Okura Toraaki

Ôkura Toraaki was a kyôgen performer of the early Edo period, 13th head of the Ôkura school of kyôgen, and writer of several valuable works on the art form.

He is known especially for his 1642 Kyôgen no hon ("Book of Kyôgen"), an eight-volume collection of scripts of over two hundred kyôgen plays. Toraaki notes in the text that this is the first time these plays, previously passed down via oral transmission, were being written down. Another famous and valuable work by Toraaki is his 1651 Waranbe-gusa, a series of treatises on the style of the art form, its history, and underlying philosophies or theory. Among many other topics, he discusses the nature of comedy, and the importance of the kyôgen interlude in a Noh program, and addresses criticism of the kyôgen of his time, which many saw as too serious and formal, in contrast to the Noh, which had actually grown more dramatic and flashy since Zeami's time.
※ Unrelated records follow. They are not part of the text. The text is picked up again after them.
(** The part of a verb after its suspension. *)
Definition resume (op : nat) (rq : request) (timed : bool) (s : service) : option service :=
  if timed then Some (add_reply s op (fail_reply (ec_std timed_out) rq))
  else if negb (deliverable (faults_ (sv_replica s)) rq)
  then Some (add_reply s op (fail_reply (ec_craft REPLICA_DOWN) rq))
  else '(rp, r) ← serve (sv_replica s) rq; Some (add_reply (mark_served s op r) op rp).

(** The late delivery of a write whose caller has given up. *)
Definition late (op : nat) (rq : request) (s : service) : option service :=
  if negb (deliverable (faults_ (sv_replica s)) rq) then Some s
  else '(_, r) ← serve (sv_replica s) rq; Some (mark_served s op r).

Definition run_work (w : work) (s : service) : option service :=
  match w with
  | wk_late op rq => late op rq s
  | wk_resume op rq timed => resume op rq timed s
  end.

(** The part of a verb up to its suspension.  [after] completes inline on a stopped service. *)
Definition send (rq : request) (op_timeout : Z) (s0 : service) : option service :=
  let op := sv_next s0 in
  let s := next_op s0 in
  let rf := faults_ (sv_replica s) in
  if negb (deliverable rf rq) then Some (add_reply s op (fail_reply (ec_craft REPLICA_DOWN) rq))
  else
    let p := plan_delivery (rf_delay rf) op_timeout in
    let s := if dv_timed_out p && is_write rq
             then default s (run_after (dv_deliver p) (wk_late op rq) s) else s in
    match run_after (dv_wait p) (wk_resume op rq (dv_timed_out p)) s with
    | Some s => Some s
    | None => resume op rq (dv_timed_out p) s
    end.

(** The on-ring verb: its suspensions, a late write's included, are timers on the caller's
    ring, of which [sqes] more can be had; without one the wait is over at once. *)
Definition ring_suspend (d : Z) (w : work) (sqes : nat) (s : service) : option (service * nat) :=
  match sqes with
  | S n => Some (set_timers s (insert_timer (sv_now s + default 0 (ring_delay d)) w (sv_timers s)), n)
  | O => s ← run_work w s; Some (s, O)
  end.
Definition ring_send (rq : request) (op_timeout : Z) (sqes : nat) (s0 : service) : option service :=
  let op := sv_next s0 in
  let s := next_op s0 in
  let rf := faults_ (sv_replica s) in
  if negb (deliverable rf rq) then Some (add_reply s op (fail_reply (ec_craft REPLICA_DOWN) rq))
  else
    let timed := ring_timed_out (rf_delay rf) op_timeout in
    '(s, n) ← (if timed && is_write rq then ring_suspend (rf_delay rf) (wk_late op rq) sqes s else Some (s, sqes));
    '(s, _) ← ring_suspend (ring_wait (rf_delay rf) op_timeout) (wk_resume op rq timed) n s;
    Some s.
The Waranbe-gusa is also a valuable text for its descriptions and criticisms of early (pre-Genroku) kabuki, as seen from the perspective of a professional performer in one of the older, more elite, more established traditions.

References

  • Andrew Tsubaki, "The Performing Arts of Sixteenth-Century Japan: A Prelude to Kabuki," Educational Theatre Journal 29:3 (1977), 302.
  • "Toraaki on the Art of Comedy: The Making of the Comic," in Makoto Ueda, Literary and Art Theories in Japan, University of Michigan (1967), 101-113.